== Segment start ==
(* ===== verification/Recorder.v ===== *)
(** * The recorder of usage events

    [internal/usage/recorder.go]: requests hand their usage events to two
    bounded queues, and one goroutine writes them in batches. The steps are the
    ones of the goroutines: [Record]'s callers, [Run]'s loop, its drain, and
    the database calls of a flush, in any interleaving. The timers and the
    cancelled context are the environment's, so they may fire at any step. *)
From S2P Require Import Prelude GoTime Num Tenancy Pricing Guardrails Text Filters Routers RouterCheck.
From S2P Require Import Replies Guard Routing FilterChain Limiter Budgets Messages Call Control Credit Ledger Usage UsageWrites.
Open Scope go_scope.

Implicit Types (e : UsageEvent).

(** ** Options *)

Record Options := {
  Buffer : Z;
  BatchSize : Z;
  FlushInterval : Z;
  BlockFor : Z;
  WriteTimeout : Z;
}.

Definition positive_or (n d : Z) : Z := if n <=? 0 then d else n.

Definition setDefaults (o : Options) : Options :=
  {| Buffer := positive_or (Buffer o) 8192; BatchSize := positive_or (BatchSize o) 256;
     FlushInterval := positive_or (FlushInterval o) (250 * Millisecond); BlockFor := positive_or (BlockFor o) (100 * Millisecond);
     WriteTimeout := positive_or (WriteTimeout o) (10 * Second) |}.

(** ** State *)

(** A goroutine in [Record]: before the first [select], before it looks at
    [failing], and in the second [select]. *)
Inductive caller := Calling (e : UsageEvent) | Full (e : UsageEvent) | Waiting (e : UsageEvent).

Definition caller_event (c : caller) : UsageEvent := match c with Calling e | Full e | Waiting e => e end.

(** Where [flush] returns to. *)
Inductive return_to := ToRun | ToDrain | ToEnd.

(** Where [Run] is: at the two [select]s of its loop, in [drain]'s, in a
    flush with what is left of its write, or returned. *)
Inductive run_state :=
  | Top
  | Selecting
  | Draining
  | Flushing (p : prog write_answer (option write_error)) (back : return_to)
  | Stopped.

Record Recorder := {
  opts : Options;
  ch : list UsageEvent;
  billed : list UsageEvent;
  dropped : Z;
  failing : bool;
  written_ : Z;
  batch : list UsageEvent;
  at_ : run_state;
  callers : list caller;
}.

#[export] Instance Recorder_updatable : Updatable Recorder := λ r,
  {| opts := opts r; ch := ch r; billed := billed r; dropped := dropped r; failing := failing r; written_ := written_ r;
     batch := batch r; at_ := at_ r; callers := callers r |}.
== Segment end ==
-- WORK INSTRUCTION --
Search the data for "Import" and list every line in which it occurs.

-- EXERCISE RESULT --
From S2P Require Import Prelude GoTime Num Tenancy Pricing Guardrails Text Filters Routers RouterCheck.
From S2P Require Import Replies Guard Routing FilterChain Limiter Budgets Messages Call Control Credit Ledger Usage UsageWrites.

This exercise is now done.